== EXERCISE INPUTS ==
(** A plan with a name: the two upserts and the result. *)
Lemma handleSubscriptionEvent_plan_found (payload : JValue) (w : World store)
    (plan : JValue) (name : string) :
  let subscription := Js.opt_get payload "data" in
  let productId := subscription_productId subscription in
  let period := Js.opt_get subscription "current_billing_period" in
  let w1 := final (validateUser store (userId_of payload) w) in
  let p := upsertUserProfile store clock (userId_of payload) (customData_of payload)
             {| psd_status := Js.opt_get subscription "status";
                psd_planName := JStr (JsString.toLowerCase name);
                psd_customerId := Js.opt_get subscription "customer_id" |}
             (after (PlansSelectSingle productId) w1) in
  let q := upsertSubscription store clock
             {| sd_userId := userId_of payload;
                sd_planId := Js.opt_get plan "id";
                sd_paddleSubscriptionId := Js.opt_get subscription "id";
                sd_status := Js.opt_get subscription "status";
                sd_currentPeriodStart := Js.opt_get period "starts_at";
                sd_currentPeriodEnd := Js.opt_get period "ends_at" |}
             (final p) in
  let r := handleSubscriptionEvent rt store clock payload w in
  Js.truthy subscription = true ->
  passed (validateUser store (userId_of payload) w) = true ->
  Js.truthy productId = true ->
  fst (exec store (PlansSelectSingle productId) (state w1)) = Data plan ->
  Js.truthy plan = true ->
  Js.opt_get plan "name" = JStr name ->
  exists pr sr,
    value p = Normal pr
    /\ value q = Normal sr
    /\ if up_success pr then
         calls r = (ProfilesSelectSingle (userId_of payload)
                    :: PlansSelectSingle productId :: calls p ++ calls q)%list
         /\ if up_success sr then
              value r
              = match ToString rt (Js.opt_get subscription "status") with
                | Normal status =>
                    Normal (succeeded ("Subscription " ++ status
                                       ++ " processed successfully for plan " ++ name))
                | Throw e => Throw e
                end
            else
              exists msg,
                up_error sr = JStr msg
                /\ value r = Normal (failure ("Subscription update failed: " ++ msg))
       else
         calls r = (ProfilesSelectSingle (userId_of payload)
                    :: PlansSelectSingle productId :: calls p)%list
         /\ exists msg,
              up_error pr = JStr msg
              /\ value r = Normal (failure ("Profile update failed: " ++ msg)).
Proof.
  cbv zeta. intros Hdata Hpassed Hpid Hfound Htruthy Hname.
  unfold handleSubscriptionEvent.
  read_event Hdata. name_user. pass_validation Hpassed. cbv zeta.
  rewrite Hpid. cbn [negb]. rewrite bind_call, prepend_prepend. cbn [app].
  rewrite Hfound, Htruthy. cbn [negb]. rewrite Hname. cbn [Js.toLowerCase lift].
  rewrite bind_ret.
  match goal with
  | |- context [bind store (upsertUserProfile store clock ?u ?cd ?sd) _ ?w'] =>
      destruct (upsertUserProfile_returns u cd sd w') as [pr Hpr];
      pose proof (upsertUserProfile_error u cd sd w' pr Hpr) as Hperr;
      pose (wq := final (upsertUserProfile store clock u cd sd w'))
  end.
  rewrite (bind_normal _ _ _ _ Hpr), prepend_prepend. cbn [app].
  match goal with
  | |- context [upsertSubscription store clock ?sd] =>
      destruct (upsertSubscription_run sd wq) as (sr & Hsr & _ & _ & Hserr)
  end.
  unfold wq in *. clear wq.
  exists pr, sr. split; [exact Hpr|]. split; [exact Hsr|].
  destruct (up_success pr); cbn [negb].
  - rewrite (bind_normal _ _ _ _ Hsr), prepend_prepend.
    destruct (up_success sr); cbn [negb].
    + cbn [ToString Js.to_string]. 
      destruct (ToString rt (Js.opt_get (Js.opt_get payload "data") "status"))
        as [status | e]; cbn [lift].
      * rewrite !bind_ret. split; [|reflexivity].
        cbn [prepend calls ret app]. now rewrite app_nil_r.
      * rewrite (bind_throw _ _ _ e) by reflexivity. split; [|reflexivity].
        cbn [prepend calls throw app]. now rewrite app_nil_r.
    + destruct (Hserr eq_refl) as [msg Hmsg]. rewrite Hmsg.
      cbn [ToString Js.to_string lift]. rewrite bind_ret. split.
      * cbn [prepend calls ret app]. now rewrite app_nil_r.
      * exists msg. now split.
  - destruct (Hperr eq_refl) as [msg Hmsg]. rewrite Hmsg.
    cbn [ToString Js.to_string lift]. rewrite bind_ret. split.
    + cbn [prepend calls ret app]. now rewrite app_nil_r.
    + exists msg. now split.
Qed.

* * *

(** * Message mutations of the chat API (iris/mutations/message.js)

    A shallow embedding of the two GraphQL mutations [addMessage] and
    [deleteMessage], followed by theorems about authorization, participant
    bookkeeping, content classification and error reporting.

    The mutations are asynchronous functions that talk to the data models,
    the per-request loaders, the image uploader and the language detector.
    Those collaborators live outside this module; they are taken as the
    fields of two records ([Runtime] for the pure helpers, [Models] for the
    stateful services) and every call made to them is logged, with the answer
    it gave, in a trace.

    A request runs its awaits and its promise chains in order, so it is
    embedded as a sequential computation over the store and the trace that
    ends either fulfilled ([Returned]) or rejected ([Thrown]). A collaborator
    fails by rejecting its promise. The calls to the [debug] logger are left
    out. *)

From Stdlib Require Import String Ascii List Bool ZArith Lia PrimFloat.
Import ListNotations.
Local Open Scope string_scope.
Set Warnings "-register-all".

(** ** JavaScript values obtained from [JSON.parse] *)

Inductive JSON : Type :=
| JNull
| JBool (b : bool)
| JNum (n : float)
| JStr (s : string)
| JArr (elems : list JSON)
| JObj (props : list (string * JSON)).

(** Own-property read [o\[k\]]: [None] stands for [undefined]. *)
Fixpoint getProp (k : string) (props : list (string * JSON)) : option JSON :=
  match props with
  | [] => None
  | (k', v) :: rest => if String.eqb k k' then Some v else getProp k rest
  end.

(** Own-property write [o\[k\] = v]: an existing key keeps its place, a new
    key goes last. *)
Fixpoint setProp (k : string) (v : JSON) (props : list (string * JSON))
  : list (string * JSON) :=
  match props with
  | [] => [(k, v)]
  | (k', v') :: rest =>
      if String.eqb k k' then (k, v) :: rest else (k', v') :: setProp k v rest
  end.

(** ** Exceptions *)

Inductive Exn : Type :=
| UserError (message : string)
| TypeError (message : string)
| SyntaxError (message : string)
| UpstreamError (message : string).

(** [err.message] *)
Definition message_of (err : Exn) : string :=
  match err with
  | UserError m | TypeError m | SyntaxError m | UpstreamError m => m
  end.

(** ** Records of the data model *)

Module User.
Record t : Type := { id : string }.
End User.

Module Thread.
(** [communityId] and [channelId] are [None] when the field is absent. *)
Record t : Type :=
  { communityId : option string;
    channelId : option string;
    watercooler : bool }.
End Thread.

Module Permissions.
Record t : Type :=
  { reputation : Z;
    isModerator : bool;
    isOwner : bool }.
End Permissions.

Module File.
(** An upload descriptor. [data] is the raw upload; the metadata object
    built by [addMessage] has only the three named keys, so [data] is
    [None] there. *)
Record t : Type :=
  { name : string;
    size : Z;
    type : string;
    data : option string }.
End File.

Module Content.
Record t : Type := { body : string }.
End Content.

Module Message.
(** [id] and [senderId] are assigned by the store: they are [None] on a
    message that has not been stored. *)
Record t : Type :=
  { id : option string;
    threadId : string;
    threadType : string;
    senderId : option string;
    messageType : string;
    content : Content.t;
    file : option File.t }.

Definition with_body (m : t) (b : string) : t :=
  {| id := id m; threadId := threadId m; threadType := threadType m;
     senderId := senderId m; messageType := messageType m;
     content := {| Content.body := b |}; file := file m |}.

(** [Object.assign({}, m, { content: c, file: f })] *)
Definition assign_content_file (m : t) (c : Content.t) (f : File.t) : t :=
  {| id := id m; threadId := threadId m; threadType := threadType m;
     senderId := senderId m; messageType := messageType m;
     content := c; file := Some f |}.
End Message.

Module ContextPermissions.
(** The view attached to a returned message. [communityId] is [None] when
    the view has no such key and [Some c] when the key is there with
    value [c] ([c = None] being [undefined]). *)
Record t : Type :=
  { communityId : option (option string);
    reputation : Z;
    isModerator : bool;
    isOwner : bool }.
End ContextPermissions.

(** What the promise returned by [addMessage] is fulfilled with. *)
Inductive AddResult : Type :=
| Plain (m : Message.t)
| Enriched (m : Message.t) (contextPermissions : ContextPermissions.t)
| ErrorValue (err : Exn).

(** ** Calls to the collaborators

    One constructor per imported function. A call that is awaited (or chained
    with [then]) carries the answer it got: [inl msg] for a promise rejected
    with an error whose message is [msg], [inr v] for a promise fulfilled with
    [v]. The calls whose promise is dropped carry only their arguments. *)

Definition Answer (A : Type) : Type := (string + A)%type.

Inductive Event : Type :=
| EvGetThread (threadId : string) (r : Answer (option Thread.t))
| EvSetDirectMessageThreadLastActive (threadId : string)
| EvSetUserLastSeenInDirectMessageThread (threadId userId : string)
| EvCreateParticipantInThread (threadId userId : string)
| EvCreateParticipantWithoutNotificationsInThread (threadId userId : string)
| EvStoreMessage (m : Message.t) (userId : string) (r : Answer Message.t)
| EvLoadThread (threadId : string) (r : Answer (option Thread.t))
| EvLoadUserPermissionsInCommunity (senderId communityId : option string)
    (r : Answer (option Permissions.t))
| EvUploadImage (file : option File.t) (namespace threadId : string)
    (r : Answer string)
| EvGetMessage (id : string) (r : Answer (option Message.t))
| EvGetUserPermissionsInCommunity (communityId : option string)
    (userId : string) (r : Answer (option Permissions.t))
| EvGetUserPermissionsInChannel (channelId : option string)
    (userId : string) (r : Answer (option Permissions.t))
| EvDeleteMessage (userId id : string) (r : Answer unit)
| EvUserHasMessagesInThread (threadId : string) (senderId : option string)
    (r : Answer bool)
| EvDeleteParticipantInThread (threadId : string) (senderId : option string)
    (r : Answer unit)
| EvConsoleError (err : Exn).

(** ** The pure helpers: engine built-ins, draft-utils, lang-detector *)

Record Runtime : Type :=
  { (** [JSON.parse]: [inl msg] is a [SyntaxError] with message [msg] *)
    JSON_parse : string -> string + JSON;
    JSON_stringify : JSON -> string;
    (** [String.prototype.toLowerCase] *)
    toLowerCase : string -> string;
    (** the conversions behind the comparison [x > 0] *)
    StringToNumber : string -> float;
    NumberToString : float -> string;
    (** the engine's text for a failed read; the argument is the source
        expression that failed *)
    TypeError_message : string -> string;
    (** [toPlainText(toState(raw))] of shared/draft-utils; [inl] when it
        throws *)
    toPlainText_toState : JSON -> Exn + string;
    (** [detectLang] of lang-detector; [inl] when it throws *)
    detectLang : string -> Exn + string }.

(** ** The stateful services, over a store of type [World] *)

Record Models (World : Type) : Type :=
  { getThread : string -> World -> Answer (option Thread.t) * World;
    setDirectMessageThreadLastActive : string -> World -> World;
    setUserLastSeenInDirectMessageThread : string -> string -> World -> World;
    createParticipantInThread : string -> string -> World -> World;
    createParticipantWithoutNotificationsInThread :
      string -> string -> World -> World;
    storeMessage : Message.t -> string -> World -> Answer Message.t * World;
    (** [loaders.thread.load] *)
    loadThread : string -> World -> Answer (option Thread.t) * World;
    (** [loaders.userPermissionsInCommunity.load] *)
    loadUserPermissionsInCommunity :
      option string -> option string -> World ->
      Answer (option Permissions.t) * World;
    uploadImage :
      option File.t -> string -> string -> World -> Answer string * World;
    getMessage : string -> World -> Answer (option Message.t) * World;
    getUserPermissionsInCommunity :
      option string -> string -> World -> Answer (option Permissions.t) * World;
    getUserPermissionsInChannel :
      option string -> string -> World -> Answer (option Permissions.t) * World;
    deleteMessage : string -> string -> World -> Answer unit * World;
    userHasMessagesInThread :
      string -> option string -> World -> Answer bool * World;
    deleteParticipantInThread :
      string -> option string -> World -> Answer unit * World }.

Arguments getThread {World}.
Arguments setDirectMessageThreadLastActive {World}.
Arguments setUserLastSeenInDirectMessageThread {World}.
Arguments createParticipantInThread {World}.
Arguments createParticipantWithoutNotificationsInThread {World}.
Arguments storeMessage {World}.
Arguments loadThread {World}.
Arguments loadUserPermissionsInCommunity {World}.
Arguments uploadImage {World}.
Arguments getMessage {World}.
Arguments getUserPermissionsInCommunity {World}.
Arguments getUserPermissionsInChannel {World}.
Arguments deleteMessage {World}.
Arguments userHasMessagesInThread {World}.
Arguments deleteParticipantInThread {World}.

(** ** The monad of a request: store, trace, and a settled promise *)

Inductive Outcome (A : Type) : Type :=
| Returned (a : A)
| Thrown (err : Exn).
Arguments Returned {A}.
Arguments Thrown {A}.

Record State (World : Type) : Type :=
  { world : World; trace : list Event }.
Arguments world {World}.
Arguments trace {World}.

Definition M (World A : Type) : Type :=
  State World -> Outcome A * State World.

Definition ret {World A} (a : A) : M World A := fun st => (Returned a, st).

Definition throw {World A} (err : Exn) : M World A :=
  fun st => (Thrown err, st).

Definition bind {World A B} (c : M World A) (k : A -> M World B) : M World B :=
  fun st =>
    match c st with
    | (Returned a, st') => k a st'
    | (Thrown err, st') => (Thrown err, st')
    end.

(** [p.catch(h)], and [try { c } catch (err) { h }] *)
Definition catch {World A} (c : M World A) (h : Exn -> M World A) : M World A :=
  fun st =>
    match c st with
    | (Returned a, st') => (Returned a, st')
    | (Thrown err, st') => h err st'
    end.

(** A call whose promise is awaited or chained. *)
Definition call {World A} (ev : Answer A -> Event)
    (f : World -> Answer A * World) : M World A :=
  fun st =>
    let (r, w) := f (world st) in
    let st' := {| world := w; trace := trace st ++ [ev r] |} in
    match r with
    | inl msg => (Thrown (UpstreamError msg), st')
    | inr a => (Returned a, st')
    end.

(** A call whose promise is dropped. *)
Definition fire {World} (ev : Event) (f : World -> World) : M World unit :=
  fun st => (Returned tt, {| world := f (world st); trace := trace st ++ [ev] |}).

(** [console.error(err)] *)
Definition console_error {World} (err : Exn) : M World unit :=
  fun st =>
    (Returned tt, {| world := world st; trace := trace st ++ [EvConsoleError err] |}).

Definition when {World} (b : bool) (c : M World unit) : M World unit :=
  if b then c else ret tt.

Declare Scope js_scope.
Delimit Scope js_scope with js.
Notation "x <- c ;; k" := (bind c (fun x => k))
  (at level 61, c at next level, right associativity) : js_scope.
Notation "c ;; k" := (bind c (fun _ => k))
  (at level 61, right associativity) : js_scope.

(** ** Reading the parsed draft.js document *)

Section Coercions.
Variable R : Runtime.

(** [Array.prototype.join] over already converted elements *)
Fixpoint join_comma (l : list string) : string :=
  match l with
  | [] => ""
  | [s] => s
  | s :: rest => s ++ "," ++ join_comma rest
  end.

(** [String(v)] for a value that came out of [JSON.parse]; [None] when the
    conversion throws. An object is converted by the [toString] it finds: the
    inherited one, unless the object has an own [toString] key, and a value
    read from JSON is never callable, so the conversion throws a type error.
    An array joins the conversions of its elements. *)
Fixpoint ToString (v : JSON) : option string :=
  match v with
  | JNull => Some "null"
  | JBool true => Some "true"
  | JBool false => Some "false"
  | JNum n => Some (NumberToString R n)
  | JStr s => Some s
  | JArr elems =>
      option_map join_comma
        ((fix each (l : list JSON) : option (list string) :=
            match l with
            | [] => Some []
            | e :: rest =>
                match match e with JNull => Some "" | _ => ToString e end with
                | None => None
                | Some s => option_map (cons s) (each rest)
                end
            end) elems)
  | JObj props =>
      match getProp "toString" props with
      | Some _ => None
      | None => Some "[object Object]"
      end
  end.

== TASK DIRECTIONS ==
After locating the line with "(** A plan with" in the material above, return it and each line after it exactly, ending at the line with "let p := upsertUserProfile".

== RESULT ==
(** A plan with a name: the two upserts and the result. *)
Lemma handleSubscriptionEvent_plan_found (payload : JValue) (w : World store)
    (plan : JValue) (name : string) :
  let subscription := Js.opt_get payload "data" in
  let productId := subscription_productId subscription in
  let period := Js.opt_get subscription "current_billing_period" in
  let w1 := final (validateUser store (userId_of payload) w) in
  let p := upsertUserProfile store clock (userId_of payload) (customData_of payload)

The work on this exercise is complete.